Departments of Obstetrics and Gynecology, and
Medicine, Indianapolis, Indiana; Charles Warren Fairbanks Center for Medical Ethics, Indiana University Health, Indianapolis, Indiana; and.
Pediatrics. 2015 Oct;136(4):740-5. doi: 10.1542/peds.2015-1808.

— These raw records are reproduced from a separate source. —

(** * KVM-over-USB client: controller driver and input translation

    A shallow embedding of [client/controller_ch9329.py] and of the input
    handling methods of [MyMainWindow] in [client/main.py], followed by the
    properties of the specification that are settled against them.

    Conventions.
    - Python [int] is [Z]; a Python [float] is idealised as an exact
      rational (type [Q]), so rounding is not modelled.
    - A Python [str] used as a name or a dictionary key is a [string]; the
      text handed to [keyboard_send_string] is a list of code points.
    - A [dict] is a [gmap]; [d.get(k, v)] is [default v (d !! k)].
    - [with self.connection_mutex:] is a scoped lock; the embedding is
      sequential, the lock is not represented. *)

From Stdlib Require Import ZArith QArith Qround List String Ascii Bool Lia Lqa.
From stdpp Require Import base option gmap strings.
Import ListNotations.

#[local] Open Scope Z_scope.
#[local] Open Scope string_scope.
#[local] Open Scope list_scope.

(* ===================================================================== *)
(** ** Python values and exceptions *)
(* ===================================================================== *)

Module Py.

(** The exceptions the embedded methods raise themselves or let
    through. *)
Inductive exn : Type :=
| NameError (name : string)
| AssertionError
| TypeError (msg : string)
| ValueError (msg : string)
| ZeroDivisionError.

(** Outcome of a call: a returned value or a raised exception. *)
Inductive result (A : Type) : Type :=
| Returned (a : A)
| Raised (e : exn).
Arguments Returned {A} a.
Arguments Raised {A} e.

(** What a method whose paths end in [return True], [return False] or
    fall off the end (returning [None]) hands back. *)
Inductive value : Type :=
| PyNone
| PyBool (b : bool).

(** [d.get(k, dflt)] on a dictionary. *)
Definition dict_get {K : Type} `{Countable K} {V : Type}
    (d : gmap K V) (k : K) (dflt : V) : V :=
  default dflt (d !! k).

(** [xs[0:n]]. *)
Definition slice_to {A : Type} (n : nat) (xs : list A) : list A := firstn n xs.

End Py.

(* ===================================================================== *)
(** ** controller_ch9329.py *)
(* ===================================================================== *)

Module Ch9329.

(** The [serial.Serial] object held in [self.connection]. *)
Record Serial : Type := mkSerial {
  ser_port : string;
  ser_baudrate : Z;
  ser_timeout : Q;
  is_open : bool
}.

(** Outcome of [Serial(port, baud, timeout=...)]: the constructor
    returns an object, raises [SerialException] (the port cannot be
    opened or configured), the one exception [create_connection]
    handles, or raises an exception of another class, which the
    [except SerialException] clause does not catch: pyserial raises
    [ValueError] for a baud rate or a timeout that is out of range. *)
Inductive open_outcome : Type :=
| Opened (c : Serial)
| SerialException
| ConstructorRaised (e : Py.exn).

(** Outcome of [chip_command.get_product]: the product string, or one of
    the two exceptions [product_info] handles. *)
Inductive product_outcome : Type :=
| Product (info : string)
| InvalidStringEncoding
| ChipBaseException.

(** The transport capability: every call the driver makes on pyserial
    or pych9329, indexed by the type of what the call hands back.
    A call outside a [try] block is taken to return. *)
Inductive call : Type -> Type :=
| Serial_new (port : string) (baud : Z) (timeout : Q) : call open_outcome
| Serial_close (c : Serial) : call unit
| chip_get_product (c : Serial) : call product_outcome
| chip_send_command_restore_factory_config (c : Serial) : call unit
| chip_send_command_reset (c : Serial) : call unit
| mouse_send_absolute_data (c : Serial) (x y : Z) (button_name : string)
    (screen_x screen_y : Z) (wheel : Z) : call unit
| mouse_send_relative_data (c : Serial) (x y : Z) (button_name : string)
    (wheel : Z) : call unit
| mouse_release (c : Serial) : call unit
| keyboard_trigger (c : Serial) (keys function_keys : list string) : call unit
| keyboard_receive_indicator_status (c : Serial)
    : call (bool * gmap string bool)
| keyboard_release (c : Serial) : call unit.

(** A computation that may call the transport: it either finishes with a
    value or makes one call and continues with what the call returned. *)
Inductive io (A : Type) : Type :=
| Ret (a : A)
| Vis {R : Type} (c : call R) (k : R -> io A).
Arguments Ret {A} a.
Arguments Vis {A R} c k.

Fixpoint io_bind {A B : Type} (m : io A) (f : A -> io B) : io B :=
  match m with
  | Ret a => f a
  | Vis c k => Vis c (fun r => io_bind (k r) f)
  end.

(** The object state of [ControllerCh9329] ([ch9329_hid_map] and the
    mutex are left out: no embedded method reads them). *)
Record ControllerCh9329 : Type := mkController {
  connection : option Serial;
  port : string;
  baud : Z;
  screen_x : Z;
  screen_y : Z;
  min_interval : Q;
  max_interval : Q;
  timeout : Q
}.

(** [__init__] *)
Definition init (controller_port : string) (baud0 screen_x0 screen_y0 : Z)
    : ControllerCh9329 :=
  {| connection := None;
     port := controller_port;
     baud := baud0;
     screen_x := screen_x0;
     screen_y := screen_y0;
     min_interval := 2 # 10;
     max_interval := 5 # 10;
     timeout := 5 # 10 |}.

Definition set_connection (c : option Serial) (self : ControllerCh9329)
    : ControllerCh9329 :=
  {| connection := c;
     port := port self;
     baud := baud self;
     screen_x := screen_x self;
     screen_y := screen_y self;
     min_interval := min_interval self;
     max_interval := max_interval self;
     timeout := timeout self |}.

(** [set_connection_params] *)
Definition set_connection_params (controller_port : string)
    (baud0 screen_x0 screen_y0 : Z) (self : ControllerCh9329)
    : ControllerCh9329 :=
  {| connection := connection self;
     port := controller_port;
     baud := baud0;
     screen_x := screen_x0;
     screen_y := screen_y0;
     min_interval := min_interval self;
     max_interval := max_interval self;
     timeout := timeout self |}.

(** A method: a state transformer over [self] that may call the
    transport. *)
Definition M (A : Type) : Type := ControllerCh9329 -> io (A * ControllerCh9329).

Definition ret {A : Type} (a : A) : M A := fun self => Ret (a, self).

Definition bind {A B : Type} (m : M A) (f : A -> M B) : M B :=
  fun self => io_bind (m self) (fun '(a, self') => f a self').

Definition get_self : M ControllerCh9329 := fun self => Ret (self, self).

Definition assign_connection (c : option Serial) : M unit :=
  fun self => Ret (tt, set_connection c self).

Definition perform {R : Type} (c : call R) : M R :=
  fun self => Vis c (fun r => Ret (r, self)).

Declare Scope ctl_scope.
Delimit Scope ctl_scope with ctl.
Notation "x <- m ;; k" := (bind m (fun x => k))
  (at level 100, m at next level, right associativity) : ctl_scope.
Notation "m ;; k" := (bind m (fun _ => k))
  (at level 100, right associativity) : ctl_scope.
#[local] Open Scope ctl_scope.

(** [close_connection] *)
Definition close_connection : M unit :=
  self <- get_self ;;
  match connection self with
  | Some c => perform (Serial_close c)
  | None => ret tt
  end ;;
  assign_connection None.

This article presents a previously published framework, summarized in the mnemonic ANSWER (A, Active listening; N, Needs assessment; S, Self-awareness/reflection; W, Whose perspective?; E, Elicit values; R, Respond) for how to respond to the question, "Doctor, what would you do?" when considering medical decisions that are preference-sensitive, meaning there is limited or debatable evidence to guide clinical recommendations, or are value-laden, such that the "right" decision may differ based on the context or values of a given individual. Using the mnemonic and practical examples, we attempt to make the framework for an ethically appropriate approach to these conversations more accessible for clinicians. Rather than a decision rule, this mnemonic represents a set of points to consider when physicians are considering an ethically acceptable response that fosters trust and rapport. We apply this approach to a case of periviable counseling, among the more emotionally challenging and value-laden antenatal decisions faced by providers and patients.
本文提出了一个先前发表的框架,用首字母缩略词 ANSWER(A,主动倾听;N,需求评估;S,自我意识/反思;W,从谁的角度看?;E,引出价值观;R,回应)来回答这个问题,“医生,你会怎么做?”当考虑偏好敏感的医疗决策时,这意味着有限或有争议的证据来指导临床建议,或者是有价值的,这样“正确”的决策可能会因给定个体的背景或价值观而有所不同。我们使用这个首字母缩略词和实际例子,试图使这个框架更易于临床医生理解,从而以一种合乎道德的方式来进行这些对话。这个首字母缩略词并不代表决策规则,而是代表当医生考虑一种可以促进信任和融洽关系的合乎道德的可接受回应时需要考虑的一系列要点。我们将这种方法应用于一个围产儿咨询的案例中,这是提供者和患者面临的更具情感挑战性和更有价值的产前决策之一。